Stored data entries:
___

(** Microseconds since the start of day 0.  Python orders naive datetimes
    field by field, which on the dates it constructs is the order of these
    numbers. *)
Definition timestamp (d : datetime) : Z :=
  (((toordinal d * 24 + hour d) * 60 + minute d) * 60 + second d) * 1000000
  + microsecond d.

Definition dt_le (a b : datetime) : bool := timestamp a <=? timestamp b.
Definition dt_gt (a b : datetime) : bool := timestamp b <? timestamp a.

(** [(a - b).days]: a [timedelta] is normalised so that its seconds and
    microseconds are not negative, hence [days] is a floor. *)
Definition sub_days (a b : datetime) : Z :=
  (timestamp a - timestamp b) / 86400000000.

(** ** More string methods *)

(** [s.endswith(suffix)]. *)
Definition endswith (s suffix : string) : bool :=
  prefix_chars (reverse (chars suffix)) (reverse (chars s)).

(** [s.isascii()]: every character is below U+0080.  On such a text the
    functions of this module, the classes [\d], [\s], [\w] and the flag
    [re.IGNORECASE] of the next one are those of Python. *)
Definition isascii (s : string) : bool :=
  forallb (λ c, (code c <? 128)%N) (chars s).

(** [sep.join(l)]. *)
Fixpoint join (sep : string) (l : list string) : string :=
  match l with
  | [] => ""
  | [x] => x
  | x :: l' => x +:+ sep +:+ join sep l'
  end.

End Py.

(** * Regular expressions

    The fragment of Python's [re] that the scripts use, with the
    backtracking semantics of the library: alternatives are tried from left
    to right, repetitions are greedy, and the first way to match wins. *)

Module Re.

Inductive regex : Type :=
  | Eps                        (* the empty pattern *)
  | Chr (c : ascii)            (* a literal character *)
  | Cls (p : ascii → bool)     (* a class: [A-Z], \d, \s, . *)
  | Seq (r1 r2 : regex)        (* r1 r2 *)
  | Alt (r1 r2 : regex)        (* r1|r2 *)
  | Star (r : regex)           (* r* *)
  | Bol                        (* ^ *)
  | Eol                        (* $ *)
  | WordB.                     (* \b *)

(** Derived forms. *)
Definition Plus (r : regex) : regex := Seq r (Star r).          (* r+ *)
Definition Opt (r : regex) : regex := Alt r Eps.                (* r? *)
Fixpoint Rep (n : nat) (r : regex) : regex :=                   (* r{n} *)
  match n with O => Eps | S n' => Seq r (Rep n' r) end.
Definition RepMin (n : nat) (r : regex) : regex :=              (* r{n,} *)
  Seq (Rep n r) (Star r).
Fixpoint seqs (rs : list regex) : regex :=
  match rs with [] => Eps | [r] => r | r :: rs' => Seq r (seqs rs') end.
Fixpoint alts (rs : list regex) : regex :=
  match rs with [] => Eps | [r] => r | r :: rs' => Alt r (alts rs') end.
Definition Lit (s : string) : regex := seqs (Chr <$> Py.chars s).

(** Character classes, as they are on ASCII characters. *)
Definition upper_az : ascii → bool := Py.is_upper.              (* [A-Z] *)
Definition lower_az : ascii → bool := Py.is_lower.              (* [a-z] *)
Definition digit : ascii → bool := Py.is_digit.                 (* \d *)
Definition space : ascii → bool := Py.is_space.                 (* \s *)
Definition dot (c : ascii) : bool := negb (Ascii.eqb c Py.newline). (* . *)
Definition union (p q : ascii → bool) (c : ascii) : bool := p c || q c.

Section Matcher.
(** [icase] is the flag [re.IGNORECASE], which on ASCII characters
    identifies a letter with its other case. *)
Context (icase : bool) {A : Type}.

Definition chr_ok (c x : ascii) : bool :=
  if icase then Ascii.eqb (Py.to_lower c) (Py.to_lower x) else Ascii.eqb c x.

Definition cls_ok (p : ascii → bool) (x : ascii) : bool :=
  if icase then p x || p (Py.to_lower x) || p (Py.to_upper x) else p x.

Definition word_at (c : option ascii) : bool :=
  match c with Some x => Py.is_word x | None => false end.

(** [go r prev s k]: match [r] at a position whose previous character is
    [prev] and whose remaining input is [s], then continue with [k]; a
    failure of [k] makes the matcher backtrack. *)
Fixpoint go (r : regex) (prev : option ascii) (s : list ascii)
    (k : option ascii → list ascii → option A) {struct r} : option A :=
  match r with
  | Eps => k prev s
  | Chr c =>
      match s with
      | x :: s' => if chr_ok c x then k (Some x) s' else None
      | [] => None
      end
  | Cls p =>
      match s with
      | x :: s' => if cls_ok p x then k (Some x) s' else None
      | [] => None
      end
  | Seq r1 r2 => go r1 prev s (λ prev' s', go r2 prev' s' k)
  | Alt r1 r2 =>
      match go r1 prev s k with
      | Some a => Some a
      | None => go r2 prev s k
      end
  | Star r' =>
      (fix loop (fuel : nat) (prev : option ascii) (s : list ascii)
           {struct fuel} : option A :=
         match fuel with
         | O => k prev s
         | S fuel' =>
             match go r' prev s
                     (λ prev' s',
                        if (length s' <? length s)%nat
                        then loop fuel' prev' s' else None) with
             | Some a => Some a
             | None => k prev s
             end
         end) (length s) prev s
  | Bol => match prev with None => k prev s | Some _ => None end
  | Eol =>
      match s with
      | [] => k prev s
      | [c] => if Ascii.eqb c Py.newline then k prev s else None
      | _ => None
      end
  | WordB =>
      if xorb (word_at prev) (word_at (head s)) then k prev s else None
  end.
End Matcher.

___

## Your goal
Every record above should be written out exactly.

## Result
(** Microseconds since the start of day 0.  Python orders naive datetimes
    field by field, which on the dates it constructs is the order of these
    numbers. *)
Definition timestamp (d : datetime) : Z :=
  (((toordinal d * 24 + hour d) * 60 + minute d) * 60 + second d) * 1000000
  + microsecond d.

Definition dt_le (a b : datetime) : bool := timestamp a <=? timestamp b.
Definition dt_gt (a b : datetime) : bool := timestamp b <? timestamp a.

(** [(a - b).days]: a [timedelta] is normalised so that its seconds and
    microseconds are not negative, hence [days] is a floor. *)
Definition sub_days (a b : datetime) : Z :=
  (timestamp a - timestamp b) / 86400000000.

(** ** More string methods *)

(** [s.endswith(suffix)]. *)
Definition endswith (s suffix : string) : bool :=
  prefix_chars (reverse (chars suffix)) (reverse (chars s)).

(** [s.isascii()]: every character is below U+0080.  On such a text the
    functions of this module, the classes [\d], [\s], [\w] and the flag
    [re.IGNORECASE] of the next one are those of Python. *)
Definition isascii (s : string) : bool :=
  forallb (λ c, (code c <? 128)%N) (chars s).

(** [sep.join(l)]. *)
Fixpoint join (sep : string) (l : list string) : string :=
  match l with
  | [] => ""
  | [x] => x
  | x :: l' => x +:+ sep +:+ join sep l'
  end.

End Py.

(** * Regular expressions

    The fragment of Python's [re] that the scripts use, with the
    backtracking semantics of the library: alternatives are tried from left
    to right, repetitions are greedy, and the first way to match wins. *)

Module Re.

Inductive regex : Type :=
  | Eps                        (* the empty pattern *)
  | Chr (c : ascii)            (* a literal character *)
  | Cls (p : ascii → bool)     (* a class: [A-Z], \d, \s, . *)
  | Seq (r1 r2 : regex)        (* r1 r2 *)
  | Alt (r1 r2 : regex)        (* r1|r2 *)
  | Star (r : regex)           (* r* *)
  | Bol                        (* ^ *)
  | Eol                        (* $ *)
  | WordB.                     (* \b *)

(** Derived forms. *)
Definition Plus (r : regex) : regex := Seq r (Star r).          (* r+ *)
Definition Opt (r : regex) : regex := Alt r Eps.                (* r? *)
Fixpoint Rep (n : nat) (r : regex) : regex :=                   (* r{n} *)
  match n with O => Eps | S n' => Seq r (Rep n' r) end.
Definition RepMin (n : nat) (r : regex) : regex :=              (* r{n,} *)
  Seq (Rep n r) (Star r).
Fixpoint seqs (rs : list regex) : regex :=
  match rs with [] => Eps | [r] => r | r :: rs' => Seq r (seqs rs') end.
Fixpoint alts (rs : list regex) : regex :=
  match rs with [] => Eps | [r] => r | r :: rs' => Alt r (alts rs') end.
Definition Lit (s : string) : regex := seqs (Chr <$> Py.chars s).

(** Character classes, as they are on ASCII characters. *)
Definition upper_az : ascii → bool := Py.is_upper.              (* [A-Z] *)
Definition lower_az : ascii → bool := Py.is_lower.              (* [a-z] *)
Definition digit : ascii → bool := Py.is_digit.                 (* \d *)
Definition space : ascii → bool := Py.is_space.                 (* \s *)
Definition dot (c : ascii) : bool := negb (Ascii.eqb c Py.newline). (* . *)
Definition union (p q : ascii → bool) (c : ascii) : bool := p c || q c.

Section Matcher.
(** [icase] is the flag [re.IGNORECASE], which on ASCII characters
    identifies a letter with its other case. *)
Context (icase : bool) {A : Type}.

Definition chr_ok (c x : ascii) : bool :=
  if icase then Ascii.eqb (Py.to_lower c) (Py.to_lower x) else Ascii.eqb c x.

Definition cls_ok (p : ascii → bool) (x : ascii) : bool :=
  if icase then p x || p (Py.to_lower x) || p (Py.to_upper x) else p x.

Definition word_at (c : option ascii) : bool :=
  match c with Some x => Py.is_word x | None => false end.

(** [go r prev s k]: match [r] at a position whose previous character is
    [prev] and whose remaining input is [s], then continue with [k]; a
    failure of [k] makes the matcher backtrack. *)
Fixpoint go (r : regex) (prev : option ascii) (s : list ascii)
    (k : option ascii → list ascii → option A) {struct r} : option A :=
  match r with
  | Eps => k prev s
  | Chr c =>
      match s with
      | x :: s' => if chr_ok c x then k (Some x) s' else None
      | [] => None
      end
  | Cls p =>
      match s with
      | x :: s' => if cls_ok p x then k (Some x) s' else None
      | [] => None
      end
  | Seq r1 r2 => go r1 prev s (λ prev' s', go r2 prev' s' k)
  | Alt r1 r2 =>
      match go r1 prev s k with
      | Some a => Some a
      | None => go r2 prev s k
      end
  | Star r' =>
      (fix loop (fuel : nat) (prev : option ascii) (s : list ascii)
           {struct fuel} : option A :=
         match fuel with
         | O => k prev s
         | S fuel' =>
             match go r' prev s
                     (λ prev' s',
                        if (length s' <? length s)%nat
                        then loop fuel' prev' s' else None) with
             | Some a => Some a
             | None => k prev s
             end
         end) (length s) prev s
  | Bol => match prev with None => k prev s | Some _ => None end
  | Eol =>
      match s with
      | [] => k prev s
      | [c] => if Ascii.eqb c Py.newline then k prev s else None
      | _ => None
      end
  | WordB =>
      if xorb (word_at prev) (word_at (head s)) then k prev s else None
  end.
End Matcher.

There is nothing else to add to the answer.